Tue Apr 22 17:29:40 CEST 2008

Hi,

Yes, updating own complete_count_self (which means updating someone 
else's complete_count_above) can be changed to a proper signal for that 
thread below to continue.

Just FYI, I did try to bind threads to cores (by setting affinity mask), 
but at least on my X2 4200+ that reduced speed...

Have fun and good luck :)

Radek

Con Kolivas wrote:
> On Tue, 22 Apr 2008 23:44:41 Radek Czyz wrote:
>> Hello, I'm the author of this code (don't laugh ;P) so I should be able
>> to help.
>>
>> First, this code doesn't actually divide picture into slices. Output is
>> identical regardless of number of threads - this was my design goal and
>> that's the reason why it works the way it does.
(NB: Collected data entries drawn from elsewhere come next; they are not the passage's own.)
(* ===== verification/GpuDataKey.v ===== *)
(** Payload identity: [GpuDataKey] with its equality and hash
    ([src/DataCache/GpuDataKey.h]) and the frame layout it is cached under
    ([src/Types/FrameMetadata.h]). *)
From S2P Require Import Prelude.
From S2P Require Import Platform.
#[local] Open Scope N_scope.

Record GpuDataKey := mkKey {
  frameId : uint64;
  cameraId : uint32;
  variantId : uint64;
}.

(** [GpuDataKey()] *)
Definition GpuDataKey_default : GpuDataKey := mkKey 0 0 0.

#[export] Instance GpuDataKey_eq_dec : EqDecision GpuDataKey.
Proof. solve_decision. Defined.

#[export] Instance GpuDataKey_countable : Countable GpuDataKey.
Proof.
  refine (inj_countable' (λ k, (frameId k, cameraId k, variantId k))
    (λ '(f, c, v), mkKey f c v) _).
  by intros [].
Defined.

(** [operator==] compares all three fields. *)
Definition key_eqb (a b : GpuDataKey) : bool :=
  (frameId a =? frameId b) && (cameraId a =? cameraId b)
  && (variantId a =? variantId b).

Lemma key_eqb_spec a b : reflect (a = b) (key_eqb a b).
Proof.
  apply iff_reflect. unfold key_eqb.
  rewrite !andb_true_iff, !N.eqb_eq. 
  split; [by intros ->|]. destruct a, b; simpl. intuition congruence.
Qed.

Lemma key_eqb_refl a : key_eqb a a = true.
Proof. by destruct (key_eqb_spec a a). Qed.

Lemma key_eqb_ne a b : a ≠ b → key_eqb a b = false.
Proof. by destruct (key_eqb_spec a b). Qed.

Definition GpuDataKeyHash `{Platform} (key : GpuDataKey) : size_t :=
  let golden := 11400714819323198485 in
  let value := std_hash_u64 (frameId key) in
  let value := N.lxor value
    (add64 (add64 (add64 (std_hash_u32 (cameraId key)) golden)
       (wrap64 (N.shiftl value 6))) (N.shiftr value 2)) in
  let value := N.lxor value
    (add64 (add64 (add64 (std_hash_u64 (variantId key)) golden)
       (wrap64 (N.shiftl value 6))) (N.shiftr value 2)) in
  value.

Record FrameMetadata := mkMetadata {
  md_key : GpuDataKey;
  md_bytes : size_t;
  md_width : Z;
  md_height : Z;
  md_dtype : Z;
}.

(** [FrameMetadata()] *)
Definition FrameMetadata_default : FrameMetadata :=
  mkMetadata GpuDataKey_default 0 0 0 0.

#[export] Instance FrameMetadata_eq_dec : EqDecision FrameMetadata.
Proof. solve_decision. Defined.

(** [operator==] compares the key and the whole layout. *)
Definition metadata_eqb (a b : FrameMetadata) : bool :=
  key_eqb (md_key a) (md_key b) && (md_bytes a =? md_bytes b) && (md_width a =? md_width b)%Z
  && (md_height a =? md_height b)%Z && (md_dtype a =? md_dtype b)%Z.

Lemma metadata_eqb_spec a b : reflect (a = b) (metadata_eqb a b).
Proof.
  apply iff_reflect. unfold metadata_eqb.
  rewrite !andb_true_iff, !N.eqb_eq, !Z.eqb_eq.
  rewrite <-(reflect_iff _ _ (key_eqb_spec _ _)).
  split; [by intros ->|]. destruct a, b; simpl. intuition congruence.
Qed.

Lemma metadata_eqb_refl a : metadata_eqb a a = true.
Proof. by destruct (metadata_eqb_spec a a). Qed.
(** Inserting a fresh key below the resident limit succeeds, adds exactly
    that binding and keeps the slot array's size; a key already resident and a
    full table are refused without any change. *)
Lemma table_insert_spec t m k v :
  table_rep t m →
  if decide (m !! k = None ∧ N.of_nat (size m) < residentLimit t) then
    ∃ t', table_insert t k v = Some (true, t') ∧ table_rep t' (<[k := v]> m)
      ∧ slotCount t' = slotCount t ∧ residentLimit t' = residentLimit t
  else table_insert t k v = Some (false, t).
Proof.
  intros Hrep. unfold table_insert. rewrite (table_ready _ _ Hrep), (table_count _ _ Hrep).
  pose proof (table_bound _ _ Hrep) as Hbound. simpl.
  destruct (N.leb_spec (residentLimit t) (N.of_nat (size m))) as [Hfull|Hroom]; simpl.
  { rewrite decide_False; [done|]. lia. }
  destruct (N.eqb_spec (vsize (slots t)) 0) as [Hz|Hz].
  { rewrite (table_rep_empty_slots t m Hrep Hz) in *. rewrite decide_False; [done|].
    destruct (table_size _ _ Hrep) as [[? _]|(_ & _ & ?)]; lia. }
  destruct (table_rep_sizes t m Hrep Hz) as (Hn & Hlim & Hhalf).
  assert (N.of_nat (size m) < vsize (slots t)) as Hsize by lia.
  rewrite homeSlot_home by done.
  pose proof (insert_loop_spec _ m k v _ _ Hn (table_slots _ _ Hrep) Hsize
    (probe_at_home _ k Hn)) as Hloop.
  destruct (decide (m !! k = None)) as [Hm|Hm].
  - destruct Hloop as (s' & -> & Hlen & Hrep'). rewrite decide_True by done.
    eexists. split; [done|]. split; [|by unfold slotCount].
    assert (size (<[k:=v]> m) = S (size m)) as Hs by by apply map_size_insert_None.
    destruct Hn as [Hpow Hlt].
    split; simpl; rewrite ?Hlen, ?Hs; try done.
    + right. by split; [split|].
    + rewrite inc64_small; lia.
    + lia.
  - rewrite Hloop, decide_False; [done|]. by intros [? _].
Qed.

(** Erasing a key with the entry index it maps to removes exactly that
    binding (backward shifting loses no other entry); a key that is absent, or
    resident under another index, is refused without any change. *)
Lemma table_erase_spec t m k v :
  table_rep t m →
  if decide (m !! k = Some v) then
    ∃ t', table_erase t k v = Some (true, t') ∧ table_rep t' (delete k m)
      ∧ slotCount t' = slotCount t ∧ residentLimit t' = residentLimit t
  else table_erase t k v = Some (false, t).
Proof.
  intros Hrep. unfold table_erase. rewrite (table_ready _ _ Hrep). simpl.
  destruct (table_findSlot t m k Hrep) as (r & -> & [[-> Hm]|(Hne & v' & Hv & Hm)]); simpl.
  { rewrite decide_False; [done|]. by rewrite Hm. }
  apply N.eqb_neq in Hne. rewrite Hne, Hv. simpl.
  destruct (N.eqb_spec v' v) as [->|Hvv]; simpl.
  2: { rewrite decide_False; [done|]. rewrite Hm. congruence. }
  rewrite decide_True by done.
  destruct (decide (vsize (slots t) = 0)) as [Hz|Hz].
  { rewrite vat_ge in Hv; [done|]. lia. }
  destruct (table_rep_sizes t m Hrep Hz) as (Hn & Hlim & Hhalf).
  pose proof (table_bound _ _ Hrep) as Hbound.
  destruct (eraseSlot_spec (slots t) m r k v Hn) as (s' & -> & Hlen & Hrep');
    [lia|apply Hrep|lia|done|].
  eexists. split; [done|]. split; [|by unfold slotCount].
  assert (size m ≠ 0%nat).
  { intros Hz'%map_size_empty_inv. by rewrite Hz', lookup_empty in Hm. }
  assert (size (delete k m) = Nat.pred (size m)) as Hs
    by (rewrite map_size_delete, Hm; done).
  destruct Hn as [Hpow Hlt].
  split; simpl; rewrite ?Hlen, ?Hs; try done.
  - right. by split; [split|].
  - rewrite (table_count _ _ Hrep), dec64_small; lia.
  - lia.
Qed.

Lemma slots_rep_replicate n : slots_rep n (replicate (N.to_nat n) Slot_default) None ∅.
Proof.
  assert (∀ i k v, ¬ holds (replicate (N.to_nat n) Slot_default) i k v) as Hno.
  { intros i k v. unfold holds. rewrite vat_replicate. by case_decide. }
  split.
  - intros k v. rewrite lookup_empty. split; [done|]. by intros (i & _ & ?%Hno).
  - by intros i j k v v' _ _ ?%Hno.
  - by intros i k v p _ ?%Hno.
Qed.

Lemma table_clear_slots t :
  slots (table_clear t) = replicate (N.to_nat (vsize (slots t))) Slot_default.
Proof.
  simpl. unfold vsize. rewrite Nat2N.id.
  induction (slots t); csimpl; congruence.
Qed.

Lemma table_clear_spec t m :
  table_rep t m →
  table_rep (table_clear t) ∅ ∧ slotCount (table_clear t) = slotCount t
  ∧ residentLimit (table_clear t) = residentLimit t.
Proof.
  intros Hrep.
  assert (vsize (slots (table_clear t)) = vsize (slots t)) as Hlen by apply vsize_fmap.
  split; [|done]. split; rewrite ?Hlen; simpl; try done.
  - apply Hrep.
  - change (slots_rep (vsize (slots t)) (slots (table_clear t)) None ∅).
    rewrite table_clear_slots. apply slots_rep_replicate.
  - apply Hrep.
  - rewrite map_size_empty. lia.
Qed.

End table_operations.

(** ** Initialization *)
Section initialization.
Context `{Platform}.

(** The doubling loop ends: it reaches the first power of two that is large
    enough, or reports that none fits in [size_t]. *)
Lemma growSlotCount_spec fuel b required :
  b ≤ 63 → 65 ≤ b + N.of_nat fuel →
  if decide (required ≤ 2 ^ 63) then
    ∃ c, growSlotCount fuel (2 ^ b) required = Some (Some (2 ^ c))
      ∧ b ≤ c ≤ 63 ∧ required ≤ 2 ^ c ∧ (c = b ∨ 2 ^ c < 2 * required)
  else growSlotCount fuel (2 ^ b) required = Some None.
Proof.
  revert b. induction fuel as [|fuel IH]; intros b Hb Hfuel; [lia|].
  cbn [growSlotCount]. assert (2 ^ b ≤ 2 ^ 63) as Hpow by (by apply N.pow_le_mono_r).
  destruct (N.ltb_spec (2 ^ b) required) as [Hsmall|Hbig].
  - destruct (N.ltb_spec (SIZE_MAX / 2) (2 ^ b)) as [Hover|Hroom].
    + rewrite decide_False; [done|]. change (SIZE_MAX / 2) with (2 ^ 63 - 1) in Hover. lia.
    + change (SIZE_MAX / 2) with (2 ^ 63 - 1) in Hroom.
      assert (b ≠ 63) by (intros ->; lia).
      assert (mul64 (2 ^ b) 2 = 2 ^ (b + 1)) as ->.
      { rewrite N.pow_add_r. apply wrap64_small.
        change two64 with (2 ^ 63 * 2). change (2 ^ 1) with 2. lia. }
      specialize (IH (b + 1) ltac:(lia) ltac:(lia)).
      case_decide as Hreq; [|done]. destruct IH as (c & -> & Hc & Hle & Hmin).
      exists c. split; [done|]. split; [lia|]. split; [done|]. right.
      destruct Hmin as [->|?]; [|done]. rewrite N.pow_add_r. change (2 ^ 1) with 2. lia.
  - rewrite decide_True by lia. exists b. split; [done|]. split; [lia|]. auto.
Qed.
(* ===== verification/CudaDeviceGuard.v ===== *)
(** [CudaDeviceGuard] ([src/CudaDeviceGuard.h] and [.cpp]): the scoped
    selection of a CUDA device for the calling host thread.  The constructor
    and the destructor are two functions; a scope that declares a guard calls
    the first where it is declared and the second on every way out. *)
From S2P Require Import Prelude.
From S2P Require Import Platform.
#[local] Open Scope Z_scope.

Record CudaDeviceGuard := mkGuard {
  previousDevice : Z;
  selected : bool;
  restorePrevious : bool;
}.

Section guard.
Context `{Platform}.

Definition CudaDeviceGuard_construct (gpuId : Z) (w : world) :
    CudaDeviceGuard * world :=
  if gpuId <? 0 then (mkGuard (-1) false false, w)
  else
    let '(status, device, w) := cudaGetDevice w in
    if negb (cuda_ok status) then (mkGuard device false false, w)
    else if negb (device =? gpuId) then
      let '(status, w) := cudaSetDevice gpuId w in
      if negb (cuda_ok status) then (mkGuard device false false, w)
      else (mkGuard device true true, w)
    else (mkGuard device true false, w).

Definition CudaDeviceGuard_destruct (guard : CudaDeviceGuard) (w : world) : world :=
  if restorePrevious guard then snd (cudaSetDevice (previousDevice guard) w) else w.

Definition guard_ok (guard : CudaDeviceGuard) : bool := selected guard.

End guard.

(** ** The guard leaves the thread's current device as it found it *)

(** What the runtime documents about the current device of a thread. *)
Class DeviceLaws `{Platform} := {
  current_device : world → Z;
  get_device_reads w st d w' :
    cudaGetDevice w = (st, d, w') → current_device w' = current_device w;
  get_device_ok w st d w' :
    cudaGetDevice w = (st, d, w') → cuda_ok st = true → d = current_device w;
  set_device_ok g w st w' :
    cudaSetDevice g w = (st, w') → cuda_ok st = true → current_device w' = g;
  set_device_failed g w st w' :
    cudaSetDevice g w = (st, w') → cuda_ok st = false →
    current_device w' = current_device w;
}.

Section guard_theorems.
Context `{DeviceLaws}.

(** An accepted guard has selected the requested device. *)
Lemma guard_selects gpuId w g w' :
  CudaDeviceGuard_construct gpuId w = (g, w') → guard_ok g = true →
  current_device w' = gpuId ∧ previousDevice g = current_device w
  ∧ restorePrevious g = negb (previousDevice g =? gpuId).
Proof.
  unfold CudaDeviceGuard_construct, guard_ok. intros Hg Hok.
  destruct (Z.ltb_spec gpuId 0); [by simplify_eq/=|].
  destruct (cudaGetDevice w) as [[st d] w1] eqn:Hget.
  destruct (cuda_ok st) eqn:Hst; [|by simplify_eq/=]. simpl in Hg.
  pose proof (get_device_reads _ _ _ _ Hget). pose proof (get_device_ok _ _ _ _ Hget Hst).
  destruct (Z.eqb_spec d gpuId); simpl in Hg.
  - simplify_eq. simpl. rewrite Z.eqb_refl. auto.
  - destruct (cudaSetDevice gpuId w1) as [st' w2] eqn:Hset.
    destruct (cuda_ok st') eqn:Hst'; simplify_eq/=.
    destruct (Z.eqb_spec (current_device w) gpuId); [done|].
    split; [by eapply set_device_ok|]. done.
Qed.

(** A refused guard changes nothing and restores nothing. *)
Lemma guard_refused gpuId w g w' :
  CudaDeviceGuard_construct gpuId w = (g, w') → guard_ok g = false →
  current_device w' = current_device w ∧ restorePrevious g = false.
Proof.
  unfold CudaDeviceGuard_construct, guard_ok. intros Hg Hok.
  destruct (Z.ltb_spec gpuId 0); [by simplify_eq/=|].
  destruct (cudaGetDevice w) as [[st d] w1] eqn:Hget.
  pose proof (get_device_reads _ _ _ _ Hget).
  destruct (cuda_ok st) eqn:Hst; [|by simplify_eq/=]. simpl in Hg.
  destruct (d =? gpuId); simpl in Hg; [by simplify_eq/=|].
  destruct (cudaSetDevice gpuId w1) as [st' w2] eqn:Hset.
  destruct (cuda_ok st') eqn:Hst'; simplify_eq/=.
  split; [|done]. pose proof (set_device_failed _ _ _ _ Hset Hst'). congruence.
Qed.

(** A scope guarded by [CudaDeviceGuard] gives the thread back the
    device it was using, whatever the construction's outcome, as long as
    selecting that previous device again succeeds. *)
Theorem guard_restores gpuId w g w1 w2 :
  CudaDeviceGuard_construct gpuId w = (g, w1) →
  current_device w2 = current_device w1 →
  (∀ st w3, cudaSetDevice (previousDevice g) w2 = (st, w3) → cuda_ok st = true) →
  current_device (CudaDeviceGuard_destruct g w2) = current_device w.
Proof.
  intros Hg Hbody Hrestore. unfold CudaDeviceGuard_destruct.
  destruct (guard_ok g) eqn:Hok.
  - destruct (guard_selects _ _ _ _ Hg Hok) as (Hcur & Hprev & ->).
    destruct (Z.eqb_spec (previousDevice g) gpuId) as [Heq|Hne]; simpl; [congruence|].
    destruct (cudaSetDevice (previousDevice g) w2) as [st w3] eqn:Hset. simpl.
    rewrite <-Hprev. by eapply set_device_ok, Hrestore.
  - destruct (guard_refused _ _ _ _ Hg Hok) as [Hsame ->]. congruence.
Qed.

End guard_theorems.
(* ===== verification/SimplePlatform.v ===== *)
(** A concrete platform, on which the witnesses run: one host thread with its
    current device, a bump allocator for device memory and streams, and a flag
    that makes stream synchronization fail.  [std::hash] of an integer is the
    integer, as in libstdc++. *)
From S2P Require Import Prelude.
From S2P Require Import Platform.
From S2P Require Import CudaDeviceGuard.
#[local] Open Scope N_scope.

Record machine := mkMachine {
  next_address : N;
  thread_device : Z;
  sync_fails : bool;
}.

Definition idle_machine : machine := mkMachine 4096 0 false.
Definition broken_machine : machine := mkMachine 4096 0 true.

Definition bump (size : N) (w : machine) : machine :=
  mkMachine (next_address w + size) (thread_device w) (sync_fails w).

#[export] Instance SimplePlatform : Platform := {|
  world := machine;
  host_alloc _ w := (true, w);
  std_hash_u64 x := x;
  std_hash_u32 x := x;
  cudaGetDevice w := (0%Z, thread_device w, w);
  cudaSetDevice g w := (0%Z, mkMachine (next_address w) g (sync_fails w));
  cudaMalloc size w :=
    if next_address w =? 0 then (2%Z, nullptr, w) else (0%Z, next_address w, bump size w);
  cudaFree _ w := (0%Z, w);
  cudaStreamSynchronize _ w := (if sync_fails w then 700%Z else 0%Z, w);
  cudaStreamCreate w := (0%Z, next_address w, bump 1 w);
  cudaStreamDestroy _ w := (0%Z, w);
  cudaMemsetAsync _ _ _ w := (0%Z, w);
  cudaMemcpyAsync _ _ _ _ w := (0%Z, w);
  cudaMemGetInfo w := (0%Z, 1073741824, 8589934592, w);
|}.

#[export] Instance SimplePlatform_laws : PlatformLaws.
Proof.
  split; simpl; intros bytes w st p w' Hm Hok; destruct (N.eqb_spec (next_address w) 0);
    by simplify_eq.
Qed.

#[export] Instance SimplePlatform_device : DeviceLaws.
Proof.
  refine (Build_DeviceLaws SimplePlatform thread_device _ _ _ _);
    simpl; intros; by simplify_eq/=.
Defined.

(** A scope that works on device 3 of a thread whose current device is 0. *)
Lemma guard_restores_witness :
  current_device (CudaDeviceGuard_destruct (fst (CudaDeviceGuard_construct 3 idle_machine))
                    (snd (CudaDeviceGuard_construct 3 idle_machine)))
  = current_device idle_machine.
Proof.
  apply (@guard_restores SimplePlatform _ 3%Z idle_machine _ (mkMachine 4096 3 false)).
  - reflexivity.
  - reflexivity.
  - intros st w Hset. injection Hset as <- _. reflexivity.
Defined.
(* ===== verification/TableBehaviour.v ===== *)
(** The residency table in use: any sequence of its operations behaves like a
    finite map bounded by the number of entries it was initialized for. *)
From S2P Require Import Prelude.
From S2P Require Import Platform.
From S2P Require Import GpuDataKey.
From S2P Require Import GpuResidencyTable.
From S2P Require Import SimplePlatform.
#[local] Open Scope N_scope.

Inductive table_call :=
| Find (key : GpuDataKey)
| Insert (key : GpuDataKey) (index : size_t)
| Erase (key : GpuDataKey) (index : size_t)
| Clear.

Inductive table_answer :=
| Found (index : option size_t)
| Accepted (flag : bool)
| Cleared.

Section behaviour.
Context `{Platform}.
Implicit Types (t : GpuResidencyTable) (m : gmap GpuDataKey N).

Definition table_perform t (call : table_call) : option (table_answer * GpuResidencyTable) :=
  match call with
  | Find key => found ← table_find t key; Some (Found found, t)
  | Insert key index => '(ok, t) ← table_insert t key index; Some (Accepted ok, t)
  | Erase key index => '(ok, t) ← table_erase t key index; Some (Accepted ok, t)
  | Clear => Some (Cleared, table_clear t)
  end.

(** The bounded map. *)
Definition map_perform (limit : N) m (call : table_call) : table_answer * gmap GpuDataKey N :=
  match call with
  | Find key => (Found (m !! key), m)
  | Insert key index =>
      if decide (m !! key = None ∧ N.of_nat (size m) < limit)
      then (Accepted true, <[key := index]> m) else (Accepted false, m)
  | Erase key index =>
      if decide (m !! key = Some index)
      then (Accepted true, delete key m) else (Accepted false, m)
  | Clear => (Cleared, ∅)
  end.

Fixpoint table_session t (calls : list table_call) :
    option (list table_answer * GpuResidencyTable) :=
  match calls with
  | [] => Some ([], t)
  | call :: calls =>
      '(answer, t) ← table_perform t call;
      '(answers, t) ← table_session t calls;
      Some (answer :: answers, t)
  end.

Fixpoint map_session (limit : N) m (calls : list table_call) :
    list table_answer * gmap GpuDataKey N :=
  match calls with
  | [] => ([], m)
  | call :: calls =>
      let '(answer, m) := map_perform limit m call in
      let '(answers, m) := map_session limit m calls in
      (answer :: answers, m)
  end.

Lemma table_perform_map t m call :
  table_rep t m →
  ∃ t', table_perform t call = Some (fst (map_perform (residentLimit t) m call), t')
    ∧ table_rep t' (snd (map_perform (residentLimit t) m call))
    ∧ residentLimit t' = residentLimit t ∧ slotCount t' = slotCount t.
Proof.
  intros Hrep. destruct call as [key|key index|key index|]; simpl.
  - rewrite (table_find_spec t m) by done. by exists t.
  - pose proof (table_insert_spec t m key index Hrep) as Hins. case_decide.
    + destruct Hins as (t' & -> & ? & ? & ?). by exists t'.
    + rewrite Hins. by exists t.
  - pose proof (table_erase_spec t m key index Hrep) as Her. case_decide.
    + destruct Her as (t' & -> & ? & ? & ?). by exists t'.
    + rewrite Her. by exists t.
  - exists (table_clear t). split; [done|]. by destruct (table_clear_spec t m Hrep) as (? & ? & ?).
Qed.

(** C19.  After a successful initialization for [max] entries, every sequence of
    lookups, insertions, erasures and clears is defined and answers exactly
    like a finite map of at most [max] bindings; the slot array keeps its size,
    between twice and four times [max]. *)
Theorem table_is_a_bounded_map max w t w' calls :
  table_initialize GpuResidencyTable_default max w = Some (true, t, w') →
  ∃ t', table_session t calls = Some (fst (map_session max ∅ calls), t')
    ∧ table_rep t' (snd (map_session max ∅ calls))
    ∧ slotCount t' = slotCount t ∧ 2 * max ≤ slotCount t ∧ (0 < max → slotCount t < 4 * max).
Proof.
  intros Hinit. destruct (table_initialize_spec max w) as (ok & t0 & w0 & Hinit' & Hok & _).
  rewrite Hinit in Hinit'. simplify_eq.
  destruct Hok as (Hrep & Hlim & _ & Hsize); [done|]. clear Hinit.
  assert (∃ t', table_session t0 calls = Some (fst (map_session max ∅ calls), t')
    ∧ table_rep t' (snd (map_session max ∅ calls)) ∧ slotCount t' = slotCount t0)
    as (t' & ? & ? & ?); [|by exists t'].
  clear Hsize. revert t0 Hrep Hlim. generalize (∅ : gmap GpuDataKey N).
  induction calls as [|call calls IH]; intros m t Hrep Hlim; [by exists t|]. cbn [table_session].
  destruct (table_perform_map t m call Hrep) as (t1 & -> & Hrep1 & Hlim1 & Hcount1).
  cbn [mbind option_bind map_session]. rewrite Hlim in Hrep1, Hlim1 |- *.
  destruct (map_perform max m call) as [answer m1]. cbn [fst snd] in *.
  destruct (IH m1 t1 Hrep1 Hlim1) as (t' & -> & Hrep' & Hcount').
  destruct (map_session max m1 calls) as [answers m2].
  exists t'. split; [done|]. split; [done|]. by rewrite Hcount'.
Qed.

(** Initialization ends, refuses what cannot be represented, and otherwise
    allocates a power of two of slots. *)
Theorem table_initialization max w :
  ∃ ok t w', table_initialize GpuResidencyTable_default max w = Some (ok, t, w')
    ∧ if ok : bool then
        max ≤ 2 ^ 62 ∧ residentLimit t = max ∧ residentCount t = 0
        ∧ 2 * max ≤ slotCount t ∧ (0 < max → slotCount t < 4 * max ∧ ∃ b, slotCount t = 2 ^ b)
      else t = GpuResidencyTable_default.
Proof.
  destruct (table_initialize_spec max w) as (ok & t & w' & Hinit & Hok & Hfail & _).
  exists ok, t, w'. split; [done|]. destruct ok; [|by apply Hfail].
  destruct (Hok eq_refl) as (Hrep & Hlim & Hmax & Hsize & Hupper).
  split_and!; try done.
  - rewrite (table_count _ _ Hrep), map_size_empty. done.
  - intros Hpos. split; [by apply Hupper|].
    destruct (table_size _ _ Hrep) as [[Hz _]|([[b Hb] _] & _)]; [lia|]. by exists b.
Qed.

End behaviour.

Definition table_2 : GpuResidencyTable :=
  Eval vm_compute in
    match @table_initialize SimplePlatform GpuResidencyTable_default 2 idle_machine with
    | Some (_, t, _) => t
    | None => GpuResidencyTable_default
    end.

(** Two keys with the same home slot, one erased, and a third refused. *)
Definition calls_w : list table_call :=
  [Insert (mkKey 0 0 0) 5; Insert (mkKey 4 0 0) 6; Erase (mkKey 0 0 0) 5;
   Find (mkKey 4 0 0); Insert (mkKey 1 0 0) 7; Insert (mkKey 2 0 0) 8].

Lemma table_is_a_bounded_map_witness :
  ∃ t, table_session table_2 calls_w
    = Some ([Accepted true; Accepted true; Accepted true; Found (Some 6);
             Accepted true; Accepted false], t).
Proof.
  destruct (@table_is_a_bounded_map SimplePlatform 2 idle_machine
    table_2 idle_machine calls_w)
    as (t & Hrun & _).
  - vm_compute. reflexivity.
  - exists t. rewrite Hrun. vm_compute. reflexivity.
Defined.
I'm not particularly
>> attached to this design goal though, it was more of "can it be done"
>> experiment.
>>
>> In order to encode a macroblock, a thread needs a macroblock on
>> top/right already encoded.
>>
>> So, two things happen:
>>
>> * each thread updates a count of "how many macroblocks are encoded in
>> this row" under its "complete_count_self" memory location.
>>
>> * each thread encodes no more blocks than "complete_count_above", which
>> is again a memory location and it's updated by whatever thread works on
>> the macroblock row above it.
>>
>> Thread initialization code ensures that thread for row N and for N+1
>> share the same pointer in order to communicate. The single memory
>> location is updated by thread for row n and read by thread for row n+1.
>> All synchronization happens with this set of memory locations, nothing
>> more is needed.
>>
>> yield() simply means that current thread can't encode a block because
>> the thread above it didn't manage to encode on time (or perhaps we're
>> getting older value because of caches, in which case there's still no
>> harm done).
>>
>> Hopefully this helps
>> Radek
> 
> Thanks for your reply. I certainly would not laugh at code that works.
> 
>  I'm not sure I entirely understand based on what you've said but at least I 
> know what to look for now :-) 
> 
> Yield isn't really harmless here, but sort of kind of works (try removing it 
> and see). Yield gets worse and worse for efficiency when the threads are on 
> different cpus. If you assume only one thread is on each cpu, then when that 
> thread yields it just yields back to itself so it's effectively a no-op.
> 
> To retain your code as is, if I'm not mistaken, the thread which has encoded 
> the top/right macroblock first should signal the next thread that it now has 
> work to do, and the other thread should really block until then instead of 
> wasting cpu cycles. 
> 
> Now just to get this straight, if a thread updates the value of its 
> complete_count_above (which appears to happen at the end of the loop), then 
> this would be the time to signal the thread below that it has more work to 
> do?
> 
> It doesn't sound particularly scalable, but if the macroblocks above are 
> always ahead of the the next thread  and there's some decent locking I can 
> see how it can be beneficial without altering at all the motion estimation. 
> One of the problems with very short lived threads is they are spawned on the 
> same cpu and may not move to another cpu in any reasonable time. I'm not sure 
> if you have any way of detecting how many cpus the machine has (like an auto 
> mode for thread number), but if that was there you could make exactly 1 
> thread per cpu and physically bind them at the time of pthread_create.
> 
> I'll see what I can do. Don't expect miracles or anything soon (unless I get 
> really enthusiastic) :-)
>